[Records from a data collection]
(* ===== verification/BufferLines.v ===== *)
(** * Event buffers: search finds the first occurrence, lines are what they are
      in the text (src/libevent/buffer.c)

    The reference definitions work on the byte string of a buffer: [index_of]
    for single bytes, [first_at] for what is recognised at a place. *)

From stdpp Require Import prelude.
From S2P Require Import Prelude CLib Buffer BufferFacts BufferOps BufferSearch.
Open Scope Z_scope.

Module BufferLines.
Import Buffer BufferFacts BufferSearch.

(** ** Reference definitions *)

Fixpoint index_of (P : Z -> bool) (d : bytes) : option nat :=
  match d with [] => None | x :: d' => if P x then Some 0%nat else S <$> index_of P d' end.

(** The first place where [f] recognises something, and how long that is. *)
Fixpoint first_at (f : bytes -> option nat) (d : bytes) : option (nat * nat) :=
  match f d with
  | Some e => Some (0%nat, e)
  | None => match d with [] => None | _ :: d' => prod_map S id <$> first_at f d' end
  end.

Definition is_eol (x : Z) : bool := Z.eqb x CR || Z.eqb x LF.

(** How many bytes at the start satisfy [P]. *)
Fixpoint run_length (P : Z -> bool) (d : bytes) : nat :=
  match d with [] => 0%nat | x :: d' => if P x then S (run_length P d') else 0%nat end.

(** What ends a line, and its length. *)
Definition terminator (style : eol_style) (d : bytes) : option nat :=
  match style, d with
  | EVBUFFER_EOL_ANY, x :: _ => if is_eol x then Some (run_length is_eol d) else None
  | EVBUFFER_EOL_CRLF, x :: d' => if Z.eqb x LF then Some 1%nat else if Z.eqb x CR && bool_decide (head d' = Some LF) then Some 2%nat else None
  | EVBUFFER_EOL_CRLF_STRICT, x :: d' => if Z.eqb x CR && bool_decide (head d' = Some LF) then Some 2%nat else None
  | EVBUFFER_EOL_LF, x :: _ => if Z.eqb x LF then Some 1%nat else None
  | _, [] => None
  end.

Definition line_end (style : eol_style) (d : bytes) : option (nat * nat) := first_at (terminator style) d.
(** ** First places *)

Lemma index_app P a b : index_of P (a ++ b) = match index_of P a with Some n => Some n | None => Nat.add (length a) <$> index_of P b end.
Proof.
  induction a as [|x a IH]; cbn [app index_of length]; [by destruct (index_of P b)|]. destruct (P x); [done|]. rewrite IH. by destruct (index_of P a), (index_of P b).
Qed.

Lemma index_lt P d n : index_of P d = Some n -> (n < length d)%nat.
Proof.
  revert n. induction d as [|x d IH]; intros n; cbn [index_of length]; [done|]. destruct (P x); [intros [= <-]; lia|]. destruct (index_of P d) as [m|]; [|done]. intros [= <-]. specialize (IH m eq_refl). lia.
Qed.

Lemma memchr_index c d : memchr c d = index_of (fun x => Z.eqb x c) d.
Proof. induction d as [|x d IH]; cbn [memchr index_of]; [done|]. by rewrite IH. Qed.

(** The first of two kinds of bytes. *)
Lemma index_or P Q d : index_of (fun x => P x || Q x) d =
  match index_of P d, index_of Q d with
  | Some p, Some q => Some (if Nat.ltb q p then q else p) | Some p, None => Some p | None, Some q => Some q | None, None => None
  end.
Proof.
  induction d as [|x d IH]; cbn [index_of]; [done|]. destruct (P x), (Q x); cbn [orb]; try done.
  - by destruct (index_of Q d).
  - by destruct (index_of P d).
  - rewrite IH. destruct (index_of P d) as [p|], (index_of Q d) as [q|]; try done. cbn [fmap option_fmap option_map]. change (Nat.ltb (S q) (S p)) with (Nat.ltb q p). by destruct (Nat.ltb q p).
Qed.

▶ The task
Copy each line above that contains the word "BufferSearch".

▶ Expected answer
From S2P Require Import Prelude CLib Buffer BufferFacts BufferOps BufferSearch.
Import Buffer BufferFacts BufferSearch.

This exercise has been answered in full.